[Collected data]
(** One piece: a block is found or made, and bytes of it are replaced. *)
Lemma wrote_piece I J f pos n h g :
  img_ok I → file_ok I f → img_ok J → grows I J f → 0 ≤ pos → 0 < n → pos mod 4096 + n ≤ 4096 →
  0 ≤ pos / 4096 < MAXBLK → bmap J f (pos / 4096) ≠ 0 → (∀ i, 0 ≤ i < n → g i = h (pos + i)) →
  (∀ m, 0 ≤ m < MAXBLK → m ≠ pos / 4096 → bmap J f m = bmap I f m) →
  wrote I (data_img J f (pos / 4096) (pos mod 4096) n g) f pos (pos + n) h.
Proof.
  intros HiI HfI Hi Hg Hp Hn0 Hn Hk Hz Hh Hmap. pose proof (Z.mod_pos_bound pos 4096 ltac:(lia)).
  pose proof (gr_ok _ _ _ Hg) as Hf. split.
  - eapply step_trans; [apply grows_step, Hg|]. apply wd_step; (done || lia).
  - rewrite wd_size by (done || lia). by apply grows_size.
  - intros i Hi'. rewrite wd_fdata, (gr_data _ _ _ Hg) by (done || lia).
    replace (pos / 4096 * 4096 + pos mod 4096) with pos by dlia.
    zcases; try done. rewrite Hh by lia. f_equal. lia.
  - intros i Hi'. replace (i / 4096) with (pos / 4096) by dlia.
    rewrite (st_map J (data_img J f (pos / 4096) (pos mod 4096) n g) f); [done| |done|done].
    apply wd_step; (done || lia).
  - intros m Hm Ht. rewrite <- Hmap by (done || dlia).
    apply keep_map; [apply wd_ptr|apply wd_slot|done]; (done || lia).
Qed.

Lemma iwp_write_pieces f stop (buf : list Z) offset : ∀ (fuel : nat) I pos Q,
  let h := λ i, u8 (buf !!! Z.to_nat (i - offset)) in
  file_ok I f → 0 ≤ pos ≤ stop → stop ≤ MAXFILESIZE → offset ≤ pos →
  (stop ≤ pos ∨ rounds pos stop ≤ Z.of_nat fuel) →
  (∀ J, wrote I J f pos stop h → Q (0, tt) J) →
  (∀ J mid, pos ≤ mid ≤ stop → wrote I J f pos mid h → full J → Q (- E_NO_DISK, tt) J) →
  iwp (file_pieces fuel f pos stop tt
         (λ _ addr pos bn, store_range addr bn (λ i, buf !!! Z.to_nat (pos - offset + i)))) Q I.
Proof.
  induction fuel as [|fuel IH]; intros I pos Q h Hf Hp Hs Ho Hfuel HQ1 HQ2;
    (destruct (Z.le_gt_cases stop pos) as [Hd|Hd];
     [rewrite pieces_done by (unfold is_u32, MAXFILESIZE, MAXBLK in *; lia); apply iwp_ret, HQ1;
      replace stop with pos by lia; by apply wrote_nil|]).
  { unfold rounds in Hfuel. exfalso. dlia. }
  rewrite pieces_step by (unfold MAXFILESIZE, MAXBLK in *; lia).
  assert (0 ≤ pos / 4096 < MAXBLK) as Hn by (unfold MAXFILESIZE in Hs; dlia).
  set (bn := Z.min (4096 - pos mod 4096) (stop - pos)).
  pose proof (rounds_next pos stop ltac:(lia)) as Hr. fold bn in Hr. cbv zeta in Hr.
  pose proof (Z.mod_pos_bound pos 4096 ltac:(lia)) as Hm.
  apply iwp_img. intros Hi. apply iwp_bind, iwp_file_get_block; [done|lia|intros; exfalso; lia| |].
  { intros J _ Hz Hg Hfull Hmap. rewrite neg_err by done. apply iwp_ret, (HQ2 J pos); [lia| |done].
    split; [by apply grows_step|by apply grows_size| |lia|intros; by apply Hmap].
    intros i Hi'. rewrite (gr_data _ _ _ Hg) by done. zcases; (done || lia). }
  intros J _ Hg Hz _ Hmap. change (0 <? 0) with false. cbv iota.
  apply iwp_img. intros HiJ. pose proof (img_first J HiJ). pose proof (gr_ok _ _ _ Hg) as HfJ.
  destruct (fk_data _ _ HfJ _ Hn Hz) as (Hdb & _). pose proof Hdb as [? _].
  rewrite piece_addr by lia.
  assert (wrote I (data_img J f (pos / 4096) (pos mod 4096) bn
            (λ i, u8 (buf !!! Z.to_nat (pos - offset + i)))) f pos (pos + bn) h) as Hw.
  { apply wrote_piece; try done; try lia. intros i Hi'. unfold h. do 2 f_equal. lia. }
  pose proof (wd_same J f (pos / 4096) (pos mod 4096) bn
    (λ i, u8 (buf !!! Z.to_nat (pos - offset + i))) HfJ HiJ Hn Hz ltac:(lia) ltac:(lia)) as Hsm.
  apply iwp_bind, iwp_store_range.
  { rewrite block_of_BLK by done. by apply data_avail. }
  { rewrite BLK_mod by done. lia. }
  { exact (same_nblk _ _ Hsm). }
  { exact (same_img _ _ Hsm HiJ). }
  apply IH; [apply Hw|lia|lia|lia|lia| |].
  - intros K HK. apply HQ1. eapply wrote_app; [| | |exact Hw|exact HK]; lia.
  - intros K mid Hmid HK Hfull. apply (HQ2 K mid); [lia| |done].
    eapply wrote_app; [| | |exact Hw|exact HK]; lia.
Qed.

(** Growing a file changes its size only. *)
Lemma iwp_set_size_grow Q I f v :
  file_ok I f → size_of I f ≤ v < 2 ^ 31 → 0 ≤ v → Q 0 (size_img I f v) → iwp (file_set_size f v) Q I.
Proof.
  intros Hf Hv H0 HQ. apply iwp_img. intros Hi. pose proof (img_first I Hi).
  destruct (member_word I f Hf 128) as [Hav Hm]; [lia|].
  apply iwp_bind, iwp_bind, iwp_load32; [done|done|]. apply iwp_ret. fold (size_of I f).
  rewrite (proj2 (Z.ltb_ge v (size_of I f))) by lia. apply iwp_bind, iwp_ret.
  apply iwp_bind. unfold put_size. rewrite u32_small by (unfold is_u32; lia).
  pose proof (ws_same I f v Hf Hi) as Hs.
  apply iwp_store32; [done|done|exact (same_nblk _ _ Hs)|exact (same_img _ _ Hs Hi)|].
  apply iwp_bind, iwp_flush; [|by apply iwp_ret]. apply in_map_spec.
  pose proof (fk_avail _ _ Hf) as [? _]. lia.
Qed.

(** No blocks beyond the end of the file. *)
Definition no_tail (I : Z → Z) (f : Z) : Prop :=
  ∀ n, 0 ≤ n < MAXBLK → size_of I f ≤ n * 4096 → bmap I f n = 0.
---
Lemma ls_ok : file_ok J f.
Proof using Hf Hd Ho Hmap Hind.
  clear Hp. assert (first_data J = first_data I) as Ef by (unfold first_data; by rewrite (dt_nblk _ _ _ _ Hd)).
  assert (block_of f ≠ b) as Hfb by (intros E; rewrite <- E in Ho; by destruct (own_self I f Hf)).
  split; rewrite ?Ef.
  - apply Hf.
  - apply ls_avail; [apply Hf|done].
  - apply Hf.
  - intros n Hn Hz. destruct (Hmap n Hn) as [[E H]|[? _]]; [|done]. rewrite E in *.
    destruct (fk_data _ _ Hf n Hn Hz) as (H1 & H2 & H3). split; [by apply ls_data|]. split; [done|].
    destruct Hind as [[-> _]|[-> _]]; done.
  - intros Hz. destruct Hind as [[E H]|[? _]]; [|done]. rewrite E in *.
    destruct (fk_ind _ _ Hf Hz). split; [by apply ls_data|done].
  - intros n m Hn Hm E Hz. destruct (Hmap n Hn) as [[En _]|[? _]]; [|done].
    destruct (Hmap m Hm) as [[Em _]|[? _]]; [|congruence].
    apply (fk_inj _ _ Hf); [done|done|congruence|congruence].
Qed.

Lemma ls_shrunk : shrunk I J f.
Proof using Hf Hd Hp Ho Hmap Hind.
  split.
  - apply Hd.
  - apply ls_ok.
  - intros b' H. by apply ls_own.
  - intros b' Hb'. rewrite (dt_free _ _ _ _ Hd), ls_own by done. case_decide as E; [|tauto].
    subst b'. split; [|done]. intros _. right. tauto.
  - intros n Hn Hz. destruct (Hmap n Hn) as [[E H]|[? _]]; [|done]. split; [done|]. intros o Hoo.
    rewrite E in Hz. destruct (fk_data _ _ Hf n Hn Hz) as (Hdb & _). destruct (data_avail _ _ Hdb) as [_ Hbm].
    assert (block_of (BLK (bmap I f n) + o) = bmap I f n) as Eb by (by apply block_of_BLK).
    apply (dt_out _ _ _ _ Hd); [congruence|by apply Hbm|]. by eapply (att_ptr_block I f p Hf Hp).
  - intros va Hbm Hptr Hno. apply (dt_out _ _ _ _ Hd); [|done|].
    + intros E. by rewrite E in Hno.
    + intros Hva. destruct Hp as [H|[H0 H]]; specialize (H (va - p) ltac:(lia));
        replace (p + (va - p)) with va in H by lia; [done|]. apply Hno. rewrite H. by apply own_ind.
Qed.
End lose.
--
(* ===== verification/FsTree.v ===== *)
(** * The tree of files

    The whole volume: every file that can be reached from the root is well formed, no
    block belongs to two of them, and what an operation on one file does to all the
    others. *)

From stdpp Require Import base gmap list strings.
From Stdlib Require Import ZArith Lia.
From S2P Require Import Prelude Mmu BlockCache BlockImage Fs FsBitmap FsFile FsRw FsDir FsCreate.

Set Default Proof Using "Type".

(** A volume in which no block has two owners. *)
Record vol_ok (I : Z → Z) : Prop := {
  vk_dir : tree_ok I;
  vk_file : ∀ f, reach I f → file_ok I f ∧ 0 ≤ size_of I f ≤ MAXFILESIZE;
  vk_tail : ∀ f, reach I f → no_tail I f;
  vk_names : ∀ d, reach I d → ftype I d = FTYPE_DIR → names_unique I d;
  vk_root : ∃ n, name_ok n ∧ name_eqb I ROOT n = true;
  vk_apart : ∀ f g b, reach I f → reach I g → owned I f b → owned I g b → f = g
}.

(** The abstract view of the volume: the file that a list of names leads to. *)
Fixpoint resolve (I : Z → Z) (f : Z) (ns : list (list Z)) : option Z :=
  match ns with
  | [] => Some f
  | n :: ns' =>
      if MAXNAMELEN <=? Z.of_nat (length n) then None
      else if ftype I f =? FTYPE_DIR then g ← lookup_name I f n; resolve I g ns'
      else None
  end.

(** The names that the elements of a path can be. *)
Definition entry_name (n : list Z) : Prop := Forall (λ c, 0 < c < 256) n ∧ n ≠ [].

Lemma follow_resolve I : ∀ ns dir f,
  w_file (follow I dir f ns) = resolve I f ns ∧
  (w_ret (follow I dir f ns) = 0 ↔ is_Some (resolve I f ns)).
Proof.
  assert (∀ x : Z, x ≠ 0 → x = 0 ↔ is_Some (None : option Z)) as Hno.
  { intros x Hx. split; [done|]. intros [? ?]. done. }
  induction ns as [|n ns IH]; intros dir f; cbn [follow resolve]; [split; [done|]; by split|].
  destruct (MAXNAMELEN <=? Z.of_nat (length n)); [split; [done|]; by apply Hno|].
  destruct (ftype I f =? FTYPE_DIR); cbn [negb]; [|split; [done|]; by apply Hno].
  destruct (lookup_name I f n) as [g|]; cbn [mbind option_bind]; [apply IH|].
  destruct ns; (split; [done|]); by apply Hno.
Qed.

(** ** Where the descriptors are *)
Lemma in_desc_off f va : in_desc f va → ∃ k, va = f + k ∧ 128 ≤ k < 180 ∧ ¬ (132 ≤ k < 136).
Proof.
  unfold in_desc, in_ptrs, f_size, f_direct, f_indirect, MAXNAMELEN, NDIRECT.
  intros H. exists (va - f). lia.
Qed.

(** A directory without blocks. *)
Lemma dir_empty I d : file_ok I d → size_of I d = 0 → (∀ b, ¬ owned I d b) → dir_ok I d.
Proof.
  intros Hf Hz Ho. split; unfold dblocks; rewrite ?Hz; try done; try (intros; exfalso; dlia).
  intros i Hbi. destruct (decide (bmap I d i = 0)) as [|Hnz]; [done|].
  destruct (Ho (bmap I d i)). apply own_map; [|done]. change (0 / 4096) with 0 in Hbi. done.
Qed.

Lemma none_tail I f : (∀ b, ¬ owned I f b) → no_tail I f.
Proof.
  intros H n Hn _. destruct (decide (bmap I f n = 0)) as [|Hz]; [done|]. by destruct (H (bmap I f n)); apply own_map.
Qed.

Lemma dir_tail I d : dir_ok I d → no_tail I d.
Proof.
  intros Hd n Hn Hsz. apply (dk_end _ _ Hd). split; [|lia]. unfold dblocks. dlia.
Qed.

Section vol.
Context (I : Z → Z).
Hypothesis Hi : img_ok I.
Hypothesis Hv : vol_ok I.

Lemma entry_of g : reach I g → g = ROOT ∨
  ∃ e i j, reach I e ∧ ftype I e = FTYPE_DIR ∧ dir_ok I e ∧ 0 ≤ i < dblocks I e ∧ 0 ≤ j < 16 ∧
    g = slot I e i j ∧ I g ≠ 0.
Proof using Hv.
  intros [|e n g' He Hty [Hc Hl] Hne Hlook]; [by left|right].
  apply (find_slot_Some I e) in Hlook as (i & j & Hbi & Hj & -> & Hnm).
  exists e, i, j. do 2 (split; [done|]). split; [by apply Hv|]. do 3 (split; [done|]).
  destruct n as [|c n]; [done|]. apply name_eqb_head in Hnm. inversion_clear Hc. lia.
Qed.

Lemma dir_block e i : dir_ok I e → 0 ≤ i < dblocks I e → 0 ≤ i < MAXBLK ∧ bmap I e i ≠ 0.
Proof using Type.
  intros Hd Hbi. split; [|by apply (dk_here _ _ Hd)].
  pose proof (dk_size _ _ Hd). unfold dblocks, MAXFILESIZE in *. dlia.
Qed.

## TASK INSTRUCTIONS
Go through the data and return each line where the word "zcases" appears.

## WRITTEN ANSWER
    zcases; try done. rewrite Hh by lia. f_equal. lia.
    intros i Hi'. rewrite (gr_data _ _ _ Hg) by done. zcases; (done || lia). }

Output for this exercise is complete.